For 40 years Fred and Myrtle Flutey decorated their New Zealand home with thousands of paua shells that Fred had collected from the nearby beach. The shells quickly became the defining feature of the house, turning the couple's home in Bluff into a celebrated tourist attraction.
The house's exterior gave little indication of the spectacular collection within, but once inside, visitors were ushered into the couple's famous Shell Lounge. Paua shells occupy nearly every surface of this extraordinary living room, their iridescent surfaces creating an effect that is almost overwhelming. Clocks, telephones, picture frames, and various other knick-knacks were all incorporated into the shell motif. Visitors added to the chaotic surroundings by leaving calling cards wedged between the shells and the wall. Enchanting, kitschy, even tacky -- however you choose to describe it, no one can deny the Fluteys' dedication to their collection.

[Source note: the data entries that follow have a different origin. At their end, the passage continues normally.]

(** The loop over [page_data["Results"]].  A constructed recipe is a
    dictionary with thirteen keys or more, hence true as a condition; [None]
    is false.  An exception leaves the loop with what was appended so far. *)
Fixpoint api_call_results (results : list RecipeJSONType.t)
    (recipes : gmap string (list RecipeType.t))
  : gmap string (list RecipeType.t) * result unit :=
  match results with
  | [] => (recipes, Return ())
  | recipe :: results =>
      match RecipeJSONType.ClassJob recipe with
      | None => (recipes, Raise TypeError)
      | Some key =>
          match construct_recipe_json recipe with
          | Raise e => (recipes, Raise e)
          | Return None => api_call_results results recipes
          | Return (Some constructed_recipe) =>
              api_call_results results (append_recipe key constructed_recipe recipes)
          end
      end
  end.

Definition too_many_requests : string := "Too many requests sent to XIVAPI!".

(** [api_call(page_id, recipes)]: the body is parsed before the status code
    is looked at, and the loop over the results runs whatever the status. *)
Definition api_call (get_page : Z → Response.t RecipePage.t) (page_id : Z) (w : world)
  : world * result unit :=
  let r := get_page page_id in
  let sent := requests w ++ [GetRecipePage page_id] in
  match Response.json r with
  | None => (mk_world (recipes w) (stdout w) sent, Raise JSONDecodeError)
  | Some page_data =>
      let out := if bool_decide (Response.status_code r = 429)
                 then stdout w ++ [too_many_requests] else stdout w in
      match RecipePage.Results page_data with
      | None => (mk_world (recipes w) out sent, Raise KeyError)
      | Some results =>
          let '(recipes', res) := api_call_results results (recipes w) in
          (mk_world recipes' out sent, res)
      end
  end.

(** ** handle_api_calls *)

(** What the main thread does to its page threads. *)
Inductive thread_event :=
  | Start (page_id : Z)
  | Join (page_id : Z).

(** The loop of [handle_api_calls] as the main thread runs it: [threads] is
    the list of the same name. *)
Fixpoint handle_api_calls_loop (pages : list Z) (threads : list Z) : list thread_event :=
  match pages with
  | [] => Join <$> threads
  | i :: pages =>
      Start i ::
      if bool_decide (i mod 20 = 0)
      then (Join <$> (threads ++ [i])) ++ handle_api_calls_loop pages []
      else handle_api_calls_loop pages (threads ++ [i])
  end.

(** [range(1, pages_amount + 1)] is empty for a count below 1. *)
Definition handle_api_calls_events (pages_amount : Z) : list thread_event :=
  handle_api_calls_loop (seqZ 1 pages_amount) [].

(** The threads started and not yet joined after a run of events. *)
Definition in_flight_step (running : list Z) (e : thread_event) : list Z :=
  match e with
  | Start i => running ++ [i]
  | Join i => filter (λ j, j ≠ i) running
  end.

Definition in_flight_from (running : list Z) (events : list thread_event) : list Z :=
  foldl in_flight_step running events.

Definition in_flight (events : list thread_event) : list Z :=
  in_flight_from [] events.

(** The dictionary [handle_api_calls] returns when the page tasks run one
    after the other in page order.  An exception that escapes [api_call]
    ends that thread only: the main thread joins it and goes on. *)
Definition run_page (get_page : Z → Response.t RecipePage.t) (w : world) (page_id : Z)
  : world :=
  fst (api_call get_page page_id w).

Definition run_pages (get_page : Z → Response.t RecipePage.t) (pages : list Z) (w : world)
  : world :=
  foldl (run_page get_page) w pages.

Definition handle_api_calls (get_page : Z → Response.t RecipePage.t) (pages_amount : Z)
    (w : world) : world :=
  run_pages get_page (seqZ 1 pages_amount) (mk_world ∅ (stdout w) (requests w)).

(** ** sorted

    [sorted(xs, key=f)] is a stable sort that compares keys with [<] only.
    A stable sort has one possible result, so the insertion sort below
    returns the list the built-in returns. *)

Section Sorted.
Context {A K : Type} (lt : K → K → bool) (key : A → K).

(** [x] comes before the elements sorted so far, so it stays in front of
    those with an equal key. *)
Fixpoint sorted_insert (x : A) (l : list A) : list A :=
  match l with
  | [] => [x]
  | y :: l' => if lt (key y) (key x) then y :: sorted_insert x l' else x :: l
  end.

Fixpoint sorted (l : list A) : list A :=
  match l with
  | [] => []
  | x :: l' => sorted_insert x (sorted l')
  end.
End Sorted.

(** ** JSON values of the buff search *)

(** No induction on JSON values is needed below. *)
#[local] Unset Elimination Schemes.
Inductive json :=
  | JNull
  | JBool (b : bool)
  | JNum (n : PyNum.t)
  | JStr (s : string)
  | JList (l : list json)
  | JObj (o : gmap string json).
#[local] Set Elimination Schemes.

Definition is_None (v : json) : bool :=
  match v with JNull => true | _ => false end.

(** [v.get(k, dflt)]: only a dictionary has the method. *)
Definition get (v : json) (k : string) (dflt : json) : result json :=
  match v with
  | JObj o => Return (default dflt (o !! k))
  | _ => Raise AttributeError
  end.

(** The body of the search response: [Results] is [None] when the key is
    missing, and a JSON array otherwise. *)
Module SearchPage.
Record t := mk { Results : option (list json) }.
End SearchPage.

(** ** extract_buff_data *)

(** [item.get("Bonuses", {}).get(stat, {}).get(field)] *)
Definition bonus (item : json) (stat field : string) : result json :=
  bonuses ← get item "Bonuses" (JObj ∅);
  sub ← get bonuses stat (JObj ∅);
  get sub field JNull.

(** The dictionary display of the inner loop, evaluated in its order. *)
Definition new_item (item : json) (hq : bool) : result (gmap string json) :=
  id ← get item "ID" JNull;
  cp_percent ← bonus item "CP" "Value";
  cp_value ← bonus item "CP" "Max";
  craft_percent ← bonus item "Craftsmanship" "Value";
  craft_value ← bonus item "Craftsmanship" "Max";
  control_percent ← bonus item "Control" "Value";
  control_value ← bonus item "Control" "Max";
  en ← get item "Name_en" JNull;
  de ← get item "Name_de" JNull;
  fr ← get item "Name_fr" JNull;
  ja ← get item "Name_ja" JNull;
  Return (list_to_map [
    ("id", id);
    ("cp_percent", cp_percent);
    ("cp_value", cp_value);
    ("craft_percent", craft_percent);
    ("craft_value", craft_value);
    ("control_percent", control_percent);
    ("control_value", control_value);
    ("hq", JBool hq);
    ("name", JObj (list_to_map [("en", en); ("de", de); ("fr", fr); ("ja", ja)]))
  ]).

(** [{k: v for k, v in new_item.items() if v is not None}] *)
Definition drop_None (d : gmap string json) : gmap string json :=
  filter (λ kv, is_None kv.2 = false) d.

(** The two turns of [for hq in [False, True]] for one item. *)
Definition buff_variants (item : json) : result (list (gmap string json)) :=
  nq ← new_item item false;
  hq ← new_item item true;
  Return [drop_None nq; drop_None hq].

(** The loop over the results, appending to [buffs]. *)
Fixpoint extract_results (results : list json) (buffs : list (gmap string json))
  : result (list (gmap string json)) :=
  match results with
  | [] => Return buffs
  | item :: results =>
      variants ← buff_variants item;
      extract_results results (buffs ++ variants)
  end.

(** [raise_for_status] raises on the 4xx and 5xx codes. *)
Definition raise_for_status {A} (r : Response.t A) : result unit :=
  if bool_decide (400 ≤ Response.status_code r < 600) then Raise HTTPError else Return ().

Definition extract_buff_data (post : string → Response.t SearchPage.t) (buff_name : string)
  : list request * result (list (gmap string json)) :=
  let request := post buff_name in
  ([PostSearch buff_name],
   _ ← raise_for_status request;
   match Response.json request with
   | None => Raise JSONDecodeError
   | Some page =>
       match SearchPage.Results page with
       | None => Raise KeyError
       | Some results => extract_results results []
       end
   end).

(** ** Sorting the buffs in the main program *)

(** The key [(x["id"], x["hq"])].  A variant whose item had no [ID] has no
    ["id"] key and the subscript raises.  [Buffs] declares [id: int] and
    [hq: bool]; a key of another JSON type is outside the model, which stops
    with [TypeError] there. *)
Definition buff_key (x : gmap string json) : result (Z * bool) :=
  match x !! "id" with
  | None => Raise KeyError
  | Some (JNum (PyNum.PInt id)) =>
      match x !! "hq" with
      | None => Raise KeyError
      | Some (JBool hq) => Return (id, hq)
      | Some _ => Raise TypeError
      end
  | Some _ => Raise TypeError
  end.

(** [<] on the tuples: the first components that differ decide, and
    [False < True]. *)
Definition key_lt (a b : Z * bool) : bool :=
  if bool_decide (a.1 = b.1) then negb a.2 && b.2 else a.1 <? b.1.

(** The keys are computed for the whole list before anything is compared. *)
Fixpoint buff_keys (buffs : list (gmap string json))
  : result (list ((Z * bool) * gmap string json)) :=
  match buffs with
  | [] => Return []
  | x :: buffs =>
      k ← buff_key x;
      rest ← buff_keys buffs;
      Return ((k, x) :: rest)
  end.

Definition sorted_buffs (buffs : list (gmap string json))
  : result (list (gmap string json)) :=
  keyed ← buff_keys buffs;
  Return (snd <$> sorted key_lt fst keyed).

(** The list that one turn of [for buff_name in buff_types] hands to
    [save_buffs_to_file]. *)
Definition persisted_buffs (post : string → Response.t SearchPage.t) (buff_name : string)
  : result (list (gmap string json)) :=
  buffs ← (extract_buff_data post buff_name).2;
  sorted_buffs buffs.

(** ** Files

    Both kinds of file are written by [json.dump(value, my_file, indent=2,
    sort_keys=True, ensure_ascii=False)] on a file opened with mode ["w"].
    The text is a function of the value dumped, so a file is kept as the
    value it was dumped from: equal contents are equal texts. *)

Inductive file_content :=
  | RecipeFile (class_recipes : list RecipeType.t)
  | BuffFile (buffs : list (gmap string json)).

(** ** save_data_to_json *)

Section Persistence.
(** The directory of the repository. *)
Variable PARENT_DIR : string.

Definition recipe_path (class_job : string) : string :=
  PARENT_DIR +:+ "/app/data/recipedb/" +:+ class_job +:+ ".json".

(** One turn of the loop: sort by ["id"], open the file for writing (which
    replaces what it held) and dump. *)
Definition save_class (files : gmap string file_content)
    (class_job : string) (class_recipes : list RecipeType.t)
  : gmap string file_content :=
  let class_recipes := sorted Z.ltb RecipeType.id class_recipes in
  <[recipe_path class_job := RecipeFile class_recipes]> files.

(** The loop over [recipes.items()]. *)
Definition save_items (items : list (string * list RecipeType.t))
    (files : gmap string file_content) : gmap string file_content :=
  foldl (λ files item, save_class files item.1 item.2) files items.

When the Fluteys died in the early 2000s, their grandson purchased the house and loaned the shell collection to the Canterbury Museum, despite the protests of some Bluff residents who objected to the shells' relocation. The museum recreated the Fluteys' lounge in painstaking detail, working from photos of the original lounge and using much of the original furniture and decorations. The exhibit was opened to the public in 2008 and includes a short film about the Fluteys and their unusual obsession.